Entonces el profesor dio las notas del pasado examen que ya tenía. Yenis se sumó otro sobresaliente a la media, Julia un notable alto, y Sara respiró aliviada al ver un suficiente en el papel. Lara se estaba adaptando bien pese a haber llegado hace tres horas al centro; era el centro de atención por parte de todos sus compañeros y compañeras. Llegó el recreo y algunas chicas fueron a preguntarle en qué trabajaban sus padres, qué le gustaba hacer en su tiempo libre, si tenía novio…

Julia y Yenis se levantaron para salir del aula, pero Yenis fue antes hasta Lara para presentarse adecuadamente.

—Encantado, Lara. Yo soy Yenis —se disponía a darle un par de besos en las mejillas, pero Lara alargó su mano.

—Encantada, Yenis.

Y Yenis alargó la suya para corresponderla. Las compañeras se quedaron algo extrañadas, aunque no le dieron importancia. Lara seguía sin soltar la mano de Yenis, y Julia se percató de ello.

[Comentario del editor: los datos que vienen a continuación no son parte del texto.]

(* ===== verification/Concrete.v ===== *)
(** * Concrete libraries and a store in memory

    Instances of everything that is a parameter elsewhere: UUIDs, sets of
    strings, codecs, the order of a map, and an event store that keeps all
    events in one list.  They show that the laws asked of these parameters can
    be met; the witnesses run on them. *)

From Stdlib Require Import ZArith Lia Ascii String.
From S2P Require Import Prelude Commands Events EventStore Handler ResourceState ResourceLinksFacts.
From S2P Require Import Projection ProjectionFacts Aggregate AggregateFacts.
From S2P Require Import Subjects IdentityStore SortedSlice Slices Snippets SnippetStore SnippetUpdater.

(** ** Libraries *)
(** A UUID is a prefix and the name, its dots and braces escaped. *)
Definition uuid_prefix : string := "uuid:".
Definition escape_char (c : ascii) : string :=
  if Ascii.eqb c "." then "_d" else if Ascii.eqb c "{" then "_b"
  else if Ascii.eqb c "_" then "__" else String c "".
Fixpoint escape (s : string) : string :=
  match s with EmptyString => "" | String c s => escape_char c +:+ escape s end.
Lemma escape_char_inj c d s t :
  escape_char c +:+ s = escape_char d +:+ t -> c = d /\ s = t.
Proof.
  unfold escape_char.
  repeat match goal with |- context [Ascii.eqb ?x ?y] => destruct (Ascii.eqb_spec x y); [subst x|] end;
    rewrite ?append_cons, ?append_nil; intros [=]; subst; done.
Qed.
Lemma escape_inj s t : escape s = escape t -> s = t.
Proof.
  assert (Hne : forall c s, escape_char c +:+ s <> "").
  { intros c k. unfold escape_char. by repeat case_match; rewrite append_cons. }
  revert t. induction s as [|c s IH]; intros [|d t]; cbn [escape]; try done.
  - intros Heq. by destruct (Hne d (escape t)).
  - intros Heq. by destruct (Hne c (escape s)).
  - intros [-> ->%IH]%escape_char_inj. done.
Qed.
Lemma escape_safe s : safe (escape s) = true.
Proof.
  unfold safe. apply andb_true_iff. induction s as [|c s [IH1 IH2]]; [done|]. cbn [escape].
  rewrite !free_app, IH1, IH2, !andb_true_r. unfold escape_char.
  repeat match goal with |- context [Ascii.eqb ?x ?y] => destruct (Ascii.eqb_spec x y); [by subst|] end.
  cbn. rewrite !andb_true_r, !negb_true_iff, !Ascii.eqb_neq. done.
Qed.

#[export] Instance concrete_UUIDLib : UUIDLib := {|
  uuid_NewSHA1 s := uuid_prefix +:+ escape s; uuid_Nil := uuid_prefix;
  uuid_Parse s := String.prefix uuid_prefix s |}.
Definition concrete_Parse_value (s : string) : option string :=
  if String.prefix uuid_prefix s then Some s else None.

#[export] Instance concrete_UUIDLaws : UUIDLaws.
Proof.
  split.
  - intros s. cbn. by destruct (escape s).
  - reflexivity.
  - reflexivity.
  - intros s t H. cbn in H. injection H as H. by apply escape_inj.
Qed.

Definition concrete_range (vs : values) : list (string * string) := map_to_list vs.
#[export] Instance concrete_SubjectLaws : SubjectLaws concrete_range.
Proof.
  split; [done|]. intros s. cbn [uuid_NewSHA1 concrete_UUIDLib]. pose proof (escape_safe s) as Hs.
  unfold safe in *. by rewrite !free_app.
Qed.

#[export] Instance concrete_StringSet : StringSet := {|
  kit_Set := list string; MakeSet l := remove_dups l; set_len l := length l;
  HasOneOf l x := bool_decide (x ∈ l) |}.
#[export] Instance concrete_StringSetLaws : StringSetLaws.
Proof.
  split; simpl.
  - intros l. split; [|by intros ->]. intros Hl. destruct l as [|x l]; [done|]. exfalso.
    apply nil_length_inv in Hl. assert (Hx : x ∈ remove_dups (x :: l)) by (apply elem_of_remove_dups; left).
    rewrite Hl in Hx. by apply not_elem_of_nil in Hx.
  - intros l x. rewrite bool_decide_eq_true. apply elem_of_remove_dups.
Qed.

(** Contents are encoded as they are. *)
#[export] Instance concrete_ContentCodec : ContentCodec := {|
  MediaType_String z := if (z =? 60)%Z then "application/cbor"
                        else if (z =? 10000)%Z then "application/vnd.ocf+cbor" else "application/json";
  AppCBOR := 60; AppOcfCbor := 10000; AppJSON := 50;
  codec_value := list byte; cbor_Encode v := inr v; cbor_Decode b := inr (elems b);
  json_Encode v := inr v; json_Decode b := inr (elems b) |}.

Definition concrete_order (m : gmap string Resource) : list string := (map_to_list m).*1.
Lemma concrete_map_order : map_order concrete_order.
Proof. intros m. reflexivity. Qed.

(** ** Sorting, errors of the driver, and contents for the snippet service *)
Definition le_by {A} (cmp : A -> A -> Z) (x y : A) : Prop := (cmp x y <= 0)%Z.
#[export] Instance le_by_dec {A} (cmp : A -> A -> Z) : RelDecision (le_by cmp).
Proof. intros x y. unfold le_by. apply _. Defined.
#[export] Instance concrete_Slices : Slices := {| SortFunc A cmp l := merge_sort (le_by cmp) l |}.
#[export] Instance concrete_SlicesLaws : SlicesLaws.
Proof.
  split; cbn; intros A cmp l; [apply merge_sort_Permutation|]. intros [Ha Ht].
  assert (Transitive (le_by cmp)) by (intros x y z; apply Ht).
  assert (Total (le_by cmp)).
  { intros x y. unfold le_by. specialize (Ha y x). destruct (Z.le_gt_cases (cmp x y) 0); [by left|right; lia]. }
  apply (StronglySorted_merge_sort (le_by cmp)).
Qed.
#[export] Instance concrete_MongoErrors : MongoErrors := {|
  ErrNoDocuments := errors_New "mongo: no documents in result";
  ErrDuplicateKey := errors_New "E11000 duplicate key";
  IsDuplicateKeyError := existsb (fun e => errors_Is e (errors_New "E11000 duplicate key")) |}.
(** Contents are their bytes; a query is true of everything. *)
#[export] Instance concrete_ContentLib : ContentLib := {|
  json := bytes; cbor_DecodeTo _ b := inr b; json_DecodeTo _ b := inr b; json_string b := b;
  type_AppCBOR := "application/cbor"; type_AppOcfCbor := "application/vnd.ocf+cbor";
  type_AppJSON := "application/json"; type_TextPlain := "text/plain;charset=utf-8";
  error_Error _ := None; jq_query := unit; gojq_Parse _ := inr tt;
  gojq_Run _ v := Some v; json_bool _ := Some true |}.
Definition concrete_range_versions (m : gmap string (list Z)) : list (string * list Z) := map_to_list m.

(** ** The identity store in memory: tokens are their owners *)
#[export] Instance concrete_TokenLib : TokenLib := {|
  context := string; jwt_Claims := string;
  TokenFromMD ctx := if String.eqb ctx "" then inl (Errorf Unauthenticated "no token") else inr ctx;
  ParseToken := inr; Claims_GetOwner claims _ := inr claims;
  Claims_GetSubject claims := inr claims; TraceFromCtx _ := ∅ |}.

Definition concrete_by_owner (t : gmap string string) (o : string) : list AuthorizedDevice :=
  (fun dv => MkAuthorizedDevice dv.1 dv.2) <$> filter (fun dv => dv.2 = o) (map_to_list t).
#[export] Instance concrete_PersistenceTx : PersistenceTx (gmap string string) := {|
  Retrieve t d o := inr (if bool_decide (t !! d = Some o) then Some (MkAuthorizedDevice d o) else None);
  RetrieveByDevice t d := inr (MkAuthorizedDevice d <$> t !! d);
  RetrieveByOwner t o := MkPersistenceIterator (concrete_by_owner t o) None None;
  Persist t x := (<[ad_DeviceID x := ad_Owner x]> t, None);
  PersistenceTx_Delete t d _ := (delete d t, None) |}.
#[export] Instance concrete_PersistenceLaws : PersistenceLaws (gmap string string) id.
Proof.
  split; cbn; try done.
  - by intros t d o r [= <-].
  - by intros t d r [= <-].
  - intros t o _. unfold concrete_by_owner. split.
    + rewrite <- list_fmap_compose. apply (NoDup_fmap_2_strong _).
      * intros [d v] [d' v'] Hd Hd' [= ->]. apply list_elem_of_filter in Hd as [_ Hd], Hd' as [_ Hd'].
        apply elem_of_map_to_list in Hd, Hd'. rewrite Hd in Hd'. by injection Hd' as ->.
      * apply NoDup_filter, NoDup_map_to_list.
    + intros [d v]. cbn. rewrite list_elem_of_fmap. setoid_rewrite list_elem_of_filter. split.
      * intros ([d' v'] & [= -> ->] & <- & Hin). by apply elem_of_map_to_list in Hin.
      * intros [-> Hd]. exists (d, o). by rewrite elem_of_map_to_list.
Qed.

(** ** A store in memory *)
Abbreviation MemoryStore := (list AnyEvent).
Definition memory_log (s : MemoryStore) (g a : string) : list AnyEvent :=
  filter (fun e => GroupID e = g /\ AggregateID e = a) s.

Definition memory_Save (s : MemoryStore) (evs : list AnyEvent) : MemoryStore * result SaveStatus :=
  match ValidateEventsBeforeSave (Some <$> evs), evs with
  | Some err, _ => (s, inl err)
  | None, [] => (s, inr SaveOk)
  | None, first :: _ =>
      if (next_version (memory_log s (GroupID first) (AggregateID first)) =? Version first)%Z
      then (s ++ evs, inr SaveOk) else (s, inr ConcurrencyException)
  end.

Definition to_log (l : list AnyEvent) : option (LoadedEvent AnyEvent * list (LoadedEvent AnyEvent)) :=
  match loaded <$> since_snapshot l with [] => None | e :: l => Some (e, l) end.
Definition memory_LoadFromSnapshot (s : MemoryStore) (qs : list SnapshotQuery) : Loaded AnyEvent :=
  MkLoaded
    [MkIter (log_stream (omap (fun id => to_log (memory_log s (default "" (sq_GroupID <$> head qs)) id))
                           (remove_dups (sq_AggregateID <$> qs)))) None false] None.

#[export] Instance memory_EventStore : EventStore MemoryStore AnyEvent AnyEvent := {|
  Save := memory_Save; LoadFromSnapshot := memory_LoadFromSnapshot |}.

Lemma memory_Save_own evs first :
  ValidateEventsBeforeSave (Some <$> evs) = None -> head evs = Some first ->
  Forall (fun e => GroupID e = GroupID first /\ AggregateID e = AggregateID first) evs.
Proof.
  intros Hv Hh. apply ValidateEventsBeforeSave_None in Hv as (l & Heq & Hs).
  apply (inj (fmap Some)) in Heq. subst l. destruct evs as [|x evs]; [done|]. injection Hh as ->.
  destruct Hs as (_ & _ & Hok & _). eapply Forall_impl; [exact Hok|].
  intros e (Ha & Hg & _). by split.
Qed.

Lemma to_log_Some l L : to_log l = Some L -> L.1 :: L.2 = loaded <$> since_snapshot l.
Proof. unfold to_log. destruct (loaded <$> since_snapshot l) as [|e k]; [done|]. by intros [= <-]. Qed.

Lemma to_log_key s g id L : to_log (memory_log s g id) = Some L -> log_key L = (g, id).
Proof.
  intros HL. apply to_log_Some in HL.
  destruct (since_snapshot (memory_log s g id)) as [|e k] eqn:Hs; [done|]. injection HL as H1 _.
  destruct (since_snapshot_suffix (memory_log s g id)) as [pre Hpre].
  assert (He : e ∈ memory_log s g id) by (rewrite Hpre, Hs; set_solver).
  apply list_elem_of_filter in He as [[Hg Ha] _]. unfold log_key. rewrite H1. simpl. by rewrite <- Hg, <- Ha.
Qed.

#[export] Instance memory_EventStoreLaws : EventStoreLaws MemoryStore AnyEvent AnyEvent.
Proof.
  refine {| log := memory_log; stored := loaded |}.
  - done.
  - intros s s' evs. simpl. unfold memory_Save.
    destruct (ValidateEventsBeforeSave _) eqn:Hv; [done|]. destruct evs as [|x evs]; [done|].
    destruct (Z.eqb_spec (next_version (memory_log s (GroupID x) (AggregateID x))) (Version x)) as [Hn|];
      [|done]. intros [= <-]. split; [done|]. intros first [= <-]. split; [done|]. intros g a.
    pose proof (memory_Save_own _ x Hv eq_refl) as Hown. unfold memory_log. rewrite filter_app.
    case_decide as Hd.
    + destruct Hd as [-> ->]. f_equal. apply list_filter_all. by apply Forall_forall.
    + rewrite <- (app_nil_r (filter _ s)) at 2. f_equal. apply list_filter_nil.
      intros e He [<- <-]. apply Hd. rewrite Forall_forall in Hown. by destruct (Hown e He).
  - intros s s' evs. simpl. unfold memory_Save.
    destruct (ValidateEventsBeforeSave _) eqn:Hv; [done|]. destruct evs as [|x evs]; [done|].
    destruct (Z.eqb_spec (next_version (memory_log s (GroupID x) (AggregateID x))) (Version x)) as [|Hn];
      [done|]. intros [= <-]. split_and!; [done|done|]. by intros first [= <-].
  - intros s qs g Hqs _. cbv zeta. right; right.
    eexists. split; [reflexivity|]. set (ids := remove_dups _).
    assert (Hg : qs <> [] -> default "" (sq_GroupID <$> head qs) = g).
    { destruct qs as [|q qs']; [done|]. intros _. by apply Forall_cons in Hqs as [? _]. }
    assert (Hids : forall id, id ∈ ids -> exists q, q ∈ qs /\ sq_AggregateID q = id).
    { intros id Hid. apply elem_of_remove_dups, list_elem_of_fmap in Hid as (q & -> & Hq). by exists q. }
    assert (Hgid : forall id, id ∈ ids -> default "" (sq_GroupID <$> head qs) = g).
    { intros id Hid. apply Hg. destruct (Hids id Hid) as (q & Hq & _).
      intros ->. by apply not_elem_of_nil in Hq. }
    split; [|split].
    + assert (Hnd : NoDup ids) by apply NoDup_remove_dups. revert Hnd Hgid. clear Hids.
      induction ids as [|id ids' IH]; intros Hnd Hgid; simpl; [constructor|].
      apply NoDup_cons in Hnd as [Hni Hnd].
      destruct (to_log _) as [L|] eqn:HL; [|apply IH; [done|set_solver]]. simpl. apply NoDup_cons. split.
      * intros Hin. apply list_elem_of_fmap in Hin as (L' & Hk & HL').
        apply list_elem_of_omap in HL' as (id' & Hid' & HL').
        apply to_log_key in HL. apply to_log_key in HL'. rewrite HL, HL' in Hk. injection Hk as ->. done.
      * apply IH; [done|set_solver].
    + intros L HL. apply list_elem_of_omap in HL as (id & Hid & HL). rewrite (Hgid id Hid) in HL.
      destruct (Hids id Hid) as (q & Hq & <-). exists q. split; [done|]. by apply to_log_Some.
    + intros q Hq Hne. assert (Hid : sq_AggregateID q ∈ ids).
      { apply elem_of_remove_dups. by apply list_elem_of_fmap_2. }
      destruct (to_log (memory_log s g (sq_AggregateID q))) as [L|] eqn:HL.
      * exists L. split; [|by apply to_log_Some]. apply list_elem_of_omap. exists (sq_AggregateID q).
        by rewrite (Hgid _ Hid).
      * unfold to_log in HL. destruct (since_snapshot _) eqn:Hs; [|done].
        by apply since_snapshot_nil in Hs.
Defined.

—Eh, eh, eh, tranquila, que ya le has saludado como para diez días —y le cogió la mano a Yenis.

—¿Perdón?

—Yo soy Julia, su novia. Encantada. Ahora si no te importa, queremos salir—y ambos se fueron.

—He ahí la mejor compañera de clase, sí señor. No te acerques mucho a ella —le aconsejó Débora.

Lara se había quedado mirando en dirección a la puerta.

—Nah, no pasa nada. Gracias, chicas.

Débora y algunas compañeras más se habían empeñado en enseñarle a Lara la cafetería y los demás lugares del centro.

—Seguro que te acaba encantando nuestra ciudad.

Luego de que finalizaran las clases, Lara, que caminaba algo más atrás, vio como Yenis y Julia entraban en su edificio. Continuó su camino.